En temps réel, au cours des quelque 90 minutes suivantes, sur le décor merveilleusement détaillé et réaliste de Gary McCann, avec un vitrail dans le couloir et des étagères remplies de livres et de vinyles dans la cuisine-salle à manger, ce couple de longue date se dispute sur ce que signifie mourir et qui a le droit de décider de ce qui constitue une « bonne fin ».
Alfie veut être seul, aspire à être enterré avec sa mère et son père dans son Essex bien-aimé. En tant que DJ, il commence à passer son temps à planifier la musique qu’il souhaite faire jouer lors de ses funérailles. « Je ne veux pas de ces conneries de John Lennon ‘Imagine’. » Julie imagine marcher jusqu’à sa tombe au cimetière de Highgate, près de l’endroit où ils vivent maintenant, leur ascension sociale les ayant éloignés de leurs origines ouvrières. Elle veut lui tenir la main pendant qu’il rend son dernier soupir.
Surtout, en tant qu’auteur d’une série à succès de romans policiers, elle souhaite écrire sur leur vie commune. L’idée l’horrifie, mais elle insiste. « Si je ne l’écris pas, Alf, le bon, le mauvais et l’indifférent, tout, tout sera perdu. Tout. Pas seulement toi. »

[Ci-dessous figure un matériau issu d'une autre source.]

Lemma name_parts n x : extension_of n = Some x → n = (stem_of n ++ "." ++ x)%string.
Proof.
  unfold extension_of, stem_of. destruct (rfind_byte 46 (s2b n)) as [k|] eqn:E; [|done]. destruct (k =? 0); [done|]. intros [= <-].
  pose proof (rfind_byte_Some _ _ _ E) as Hk. apply rfind_byte_at in E. rewrite <- (b2s_s2b n) at 1.
  rewrite <- (b2s_s2b "."), <- !b2s_app. f_equal. change (s2b "." ++ drop (Z.to_nat (k + 1)) (s2b n)) with (46 :: drop (Z.to_nat (k + 1)) (s2b n)).
  apply get_Some in E as [_ E]. replace (Z.to_nat (k + 1)) with (S (Z.to_nat k)) by lia. symmetry. by apply take_drop_middle.
Qed.

Section laws.
Context `{C : Ed25519} `{CL : !Ed25519Laws C} `{K : !KeyCodec C} `{KL : !KeyCodecLaws K} `{H : Hex} `{HL : !HexLaws H}.
Implicit Types keys : gmap string vkey.

Lemma decode_key_hex v text : ascii_lower (trim text) = hex_encode (vk_to_bytes v) → decode_key text = Ok v.
Proof.
  intros Ht. unfold decode_key. rewrite <- hex_case, Ht, hex_roundtrip by apply vk_bytes. cbn [ok_or mbind res_bind].
  unfold exactly. rewrite vk_len. cbn. by rewrite vk_roundtrip.
Qed.

Lemma vk_text v : let t := hex_encode (vk_to_bytes v) in ascii_lower (trim t) = t ∧ utf8_valid t = true.
Proof. cbv zeta. destruct (lower_hex_text (hex_encode (vk_to_bytes v))) as (-> & -> & Hu & _); [apply hex_lower, vk_bytes|done]. Qed.
(** * Properties *)

(** C6: appending to a spool that holds the queue [l] leaves it holding
    [l ++ [r]] less its oldest records. The record is written first; then the
    oldest segments go, one by one, each only while the directory is over the
    bound and has another segment, until it is not. A segment dropped is counted
    and reported, and while none is, no record goes. *)
Theorem spool_append s l id data :
  spool_ok s l → rec_ok (mkRecord id data) →
  ∃ s' n k, append None s id data = (s', Ok (bool_decide (0 < n)%nat))
    ∧ spool_ok s' (drop k (l ++ [mkRecord id data]))
    ∧ disk s' = drop n (with_record s (mkRecord id data))
    ∧ (∀ j, (j < n)%nat → too_big (max_bytes s) (drop j (with_record s (mkRecord id data))))
    ∧ ¬ too_big (max_bytes s) (disk s')
    ∧ dropped_segments s' = dropped_segments s + Z.of_nat n
    ∧ (n = 0%nat → k = 0%nat).
Proof.
  intros Hok Hr. destruct (append_ok s l id data Hok Hr) as (s' & dr & k & Ha & Hok' & _ & _ & Hk & _).
  destruct (append_evicts s l id data Hok) as (s2 & n & Ha2 & Hd & Hb & Hnb & Hc).
  rewrite Ha in Ha2. injection Ha2 as <- ->. exists s', n, k. rewrite Hd. split_and!; try done.
  intros ->. apply Hk. lia.
Qed.

(** C7: draining is first-in first-out: [peek] returns the queue's first record
    byte for byte and loses nothing, and [advance] at the returned cursor
    removes exactly that record; on an empty queue [peek] returns [None]. *)
Theorem spool_drain s l :
  spool_ok s l → head_seq s < 2 ^ 64 → Forall (λ f, zlen f.2 < 2 ^ 64) (disk s) →
  ∃ c, spool_ok (set_cursor s c) l
    ∧ match l with
      | [] => peek s = (set_cursor s c, Ok None)
      | r :: l' => peek s = (set_cursor s c, Ok (Some (c, r)))
          ∧ ∃ s', advance (set_cursor s c) c = (s', Ok tt) ∧ spool_ok s' l'
      end.
Proof.
  intros Hok Hs Hd. destruct (peek_ok s l Hok) as (c & Hc & Hp & Hr). exists c. split; [done|].
  destruct l as [|r l]; [done|]. split; [done|].
  destruct (advance_ok (set_cursor s c) r l) as (s' & ? & ? & _); [done| |done|by apply (Hr r l)|by exists s'].
  pose proof (so_le _ _ Hc). simpl in *. lia.
Qed.
(** @src rust/connectors/common/src/replay.rs 27-101 parse_pcap *)
Definition parse_pcap (data : bytes) (port : option Z) : res PcapError Capture :=
  if zlen data <? 24 then Err TooShort
  else
    magic ← slice data 0 4;
    '(le, nanos) ←
      (if le_val magic =? 0xa1b2c3d4 then Ok (true, false)
       else if le_val magic =? 0xa1b23c4d then Ok (true, true)
       else if be_val magic =? 0xa1b2c3d4 then Ok (false, false)
       else if be_val magic =? 0xa1b23c4d then Ok (false, true)
       else Err BadMagic);
    linktype ← u32_at le data 20;
    if negb (linktype =? 1) then Err (LinkType linktype)
    else packets (S (length data)) le nanos port data 24 None [] 0.

(** * The paced source *)

(** @src rust/connectors/common/src/replay.rs 137-147 ReplaySource *)
Record ReplaySource := mkReplay {
  rs_datagrams : list Datagram;
  next : Z;
  speed : f64;
  max_gap : Z;
  looping : bool
}.

Inductive OpenError := SpeedNotPositive | BadCapture (e : PcapError) | NoDatagrams (skipped : Z).

(** @src rust/connectors/common/src/replay.rs 149-185 open *)
Definition open (data : bytes) (sp : f64) (loop_ : bool) (port : option Z) (max_gap_ms : Z) :
    res OpenError ReplaySource :=
  if f_leb sp f_zero then Err SpeedNotPositive
  else
    c ← map_err BadCapture (parse_pcap data port);
    if bool_decide (zlen (datagrams c) = 0) then Err (NoDatagrams (skipped c))
    else Ok (mkReplay (datagrams c) 0 sp (max_gap_ms * 1000000) loop_).

(** [Duration::as_secs_f64]. *)
Definition as_secs_f64 (ns : Z) : f64 :=
  f_add (f_of_Z (ns / 1000000000)) (f_div (f_of_Z (ns mod 1000000000)) (f_of_Z 1000000000)).

(** [Duration::from_secs_f64]: panics on NaN, a negative value and overflow;
    otherwise the nearest nanosecond, ties to even. *)
Definition from_secs_f64 {E} (x : f64) : res E Z :=
  match x with
  | S754_zero _ => Ok 0
  | S754_finite false m e =>
      let '(n, d) := if 0 <=? e then (Zpos m * 2 ^ e, 1) else (Zpos m, 2 ^ (- e)) in
      let ns := div_half_even (n * 1000000000) d in
      if ns <? 2 ^ 64 * 1000000000 then Ok ns else Panic
  | _ => Panic
  end.

(** [Duration::div_f64]. *)
Definition div_f64 {E} (ns : Z) (rhs : f64) : res E Z := from_secs_f64 (f_div (as_secs_f64 ns) rhs).

(** What [recv] does next: deliver these bytes after this sleep, or wait for
    ever. *)
Inductive Step := Deliver (sleep : Z) (bytes_ : bytes) | Pending.

(** @src rust/connectors/common/src/replay.rs 187-214 ReplaySource::recv *)
Definition recv (cap : Z) (s : ReplaySource) : ReplaySource * res Empty_set Step :=
  let deliver (s : ReplaySource) (d : Datagram) :=
    let s' := mkReplay (rs_datagrams s) (next s + 1) (speed s) (max_gap s) (looping s) in
    (s', q ← div_f64 (delay d) (speed s);
         Ok (Deliver (Z.min q (max_gap s)) (take (Z.to_nat (Z.min (zlen (payload d)) cap)) (payload d)))) in
  match get (rs_datagrams s) (next s) with
  | Some d => deliver s d
  | None =>
      if looping s then
        let s := mkReplay (rs_datagrams s) 0 (speed s) (max_gap s) (looping s) in
        match get (rs_datagrams s) 0 with
        | Some d => deliver s d
        | None => (s, NoFuel)   (* the loop spins: [open] refuses an empty capture *)
        end
      else (s, Ok Pending)
  end.
(* ===== verification/Ais.v ===== *)
(** AIS over NMEA 0183 (rust/connectors/ais-nmea/src/ais.rs): sentence checks,
    multi-fragment reassembly, the position and static messages, and the events
    built from them. The parser's mutex-guarded fields are one state record,
    passed through each call. *)
From Stdlib Require Import ZArith Lia.
From Stdlib Require Import Strings.String.
From S2P Require Export Ttm.

Local Open Scope Z_scope.

(** @src rust/connectors/ais-nmea/src/ais.rs 44-67 AisPosition *)
Record AisPosition := mkPos {
  msg_type : Z;
  mmsi : Z;
  lat : option f64;
  lon : option f64;
  cog_deg : option f64;
  sog_kn : option f64;
  heading_deg : option f64;
  rot_degmin : option f64;
  nav_status : option string;
  p_identity : Identity;
  raw : bytes;
  truncated : bool
}.

(** @src rust/connectors/ais-nmea/src/ais.rs 69-79 ReasmKey *)
Definition ReasmKey : Type := bytes * bytes * Z.

(** @src rust/connectors/ais-nmea/src/ais.rs 81-83 REASM_TTL *)
Definition REASM_TTL : Z := 10 * 1000000000.

(** @src rust/connectors/ais-nmea/src/ais.rs 85-100 Pending *)
Record Pending := mkPending { total : Z; p_payload : bytes; raws : list bytes; first_seen : Z }.

(** @src rust/connectors/ais-nmea/src/ais.rs 102-105 Pending::continues *)
Definition continues (p : Pending) (frag_count frag_num : Z) : bool :=
  (total p =? frag_count) && (zlen (raws p) + 1 =? frag_num).

(** @src rust/connectors/ais-nmea/src/ais.rs 108-116 AisParser *)
Record AisParser := mkAis {
  source_id : string;
  enrichment : Enrichment;
  pending : gmap (list Z * list Z * Z) Pending;
  identities : MmsiCache Identity;
  carry : MmsiCache Carry;
  dropped : Z;
  radar : TtmState
}.

(** @src rust/connectors/ais-nmea/src/ais.rs 118-136 AisParser::new with_site *)
Definition ais_new (src : string) (en : Enrichment) (s : option (f64 * f64)) : AisParser :=
  mkAis src en ∅ empty_cache empty_cache 0 (ttm_new s).

Definition with_pending (s : AisParser) (p : gmap (list Z * list Z * Z) Pending) : AisParser :=
  mkAis (source_id s) (enrichment s) p (identities s) (carry s) (dropped s) (radar s).
Definition with_identities (s : AisParser) (i : MmsiCache Identity) : AisParser :=
  mkAis (source_id s) (enrichment s) (pending s) i (carry s) (dropped s) (radar s).
Definition with_carry (s : AisParser) (c : MmsiCache Carry) (d : Z) : AisParser :=
  mkAis (source_id s) (enrichment s) (pending s) (identities s) c d (radar s).
Definition with_radar (s : AisParser) (r : TtmState) : AisParser :=
  mkAis (source_id s) (enrichment s) (pending s) (identities s) (carry s) (dropped s) r.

La pièce, dessinée avec sensibilité et réflexion, mise en scène avec douceur par Rachel O’Riordan, est une version de cette impulsion à mettre sur papier des pensées difficiles et stimulantes sur les limites et les attentes de l’amour. Comme Début et Milieu, il envoie au monde une représentation de toute une série de désirs, de désirs et d’émotions contradictoires qui résument le pur désordre d’être en vie et d’aimer une autre personne.

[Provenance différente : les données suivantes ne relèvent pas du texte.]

(** C4: once the broker confirms every send, the drain empties the spool: from any
    state reached without a write to disk that failed half-way, with records
    that fit the segment header, some number of its turns leaves nothing behind,
    and while no segment was dropped it has then delivered everything that ever
    went in. *)
Theorem runtime_drains w s l0 t w' :
  starts w s l0 → steps w t w' → writes_ok t → head_seq s + zlen (into_spool t) < 2 ^ 64 →
  ∃ n w2 t2 s2, drain_turns n w' = (w2, t2) ∧ steps w (t ++ t2) w2
    ∧ spool w2 = Some s2 ∧ spool_ok s2 []
    ∧ (dropped_segments s2 = dropped_segments s → l0 ++ into_spool (t ++ t2) = out_of_spool (t ++ t2)).
Proof.
  intros Hst Hs Hw H64.
  destruct (steps_inv _ l0 w t w' s l0 (starts_inv _ _ _ Hst) Hs Hw H64) as (s' & l & Hi & Hhs & _).
  destruct (drain_turns_inv _ _ _ _ _ _ Hi ltac:(lia)) as (n & w2 & t2 & s2 & Hd & [? ? ? ? (gone & Hq & Hg & _) ? ?]).
  exists n, w2, t2, s2. split_and!; try done; [by eapply drain_turns_steps|].
  intros E. rewrite Hq, app_nil_r. auto.
Qed.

C’est plein de rires et de bonnes blagues. Mais il est aussi hanté par le sens qu’a Alfie du dernier de tout : la dernière fois qu’il ira voir son bien-aimé West Ham, la dernière fois qu’il verra sa fille, la dernière fois qu’il fera l’amour avec Julie, ce qu’ils font – inconfortablement mais passionnément – sur le canapé de la cuisine. (Magnifiquement mis en scène par la réalisatrice de l’intimité Bethan Clark).
La pièce est pleine de nostalgie naissante et de douleur réelle. Pour quiconque a perdu quelqu’un trop jeune, c’est à la fois véridique et difficile à regarder. C’est en partie parce qu’Owen et Reeves donnent des performances d’une telle honnêteté que les personnages cessent d’être imaginés et deviennent réels, chaque scintillement de leur émotion changeante étant magnifiquement reconnu, depuis les spasmes de douleur qui traversent son visage alors qu’il boitille dans la pièce jusqu’à la joie dans ses yeux alors qu’elle danse sur une chanson de sa jeunesse.
C’est une représentation étonnamment réalisée de la façon dont les êtres humains peuvent tâtonner vers une expression des choses réelles qu’ils ressentent. L’ensemble du triptyque est une réalisation considérable, une affirmation du sentiment final d’Alfie selon lequel la musique et l’art ont un sens en « créant des moments de joie éphémères dans ce monde sombre et foutu » et de Julie selon laquelle l’écriture peut donner un sens à l’univers.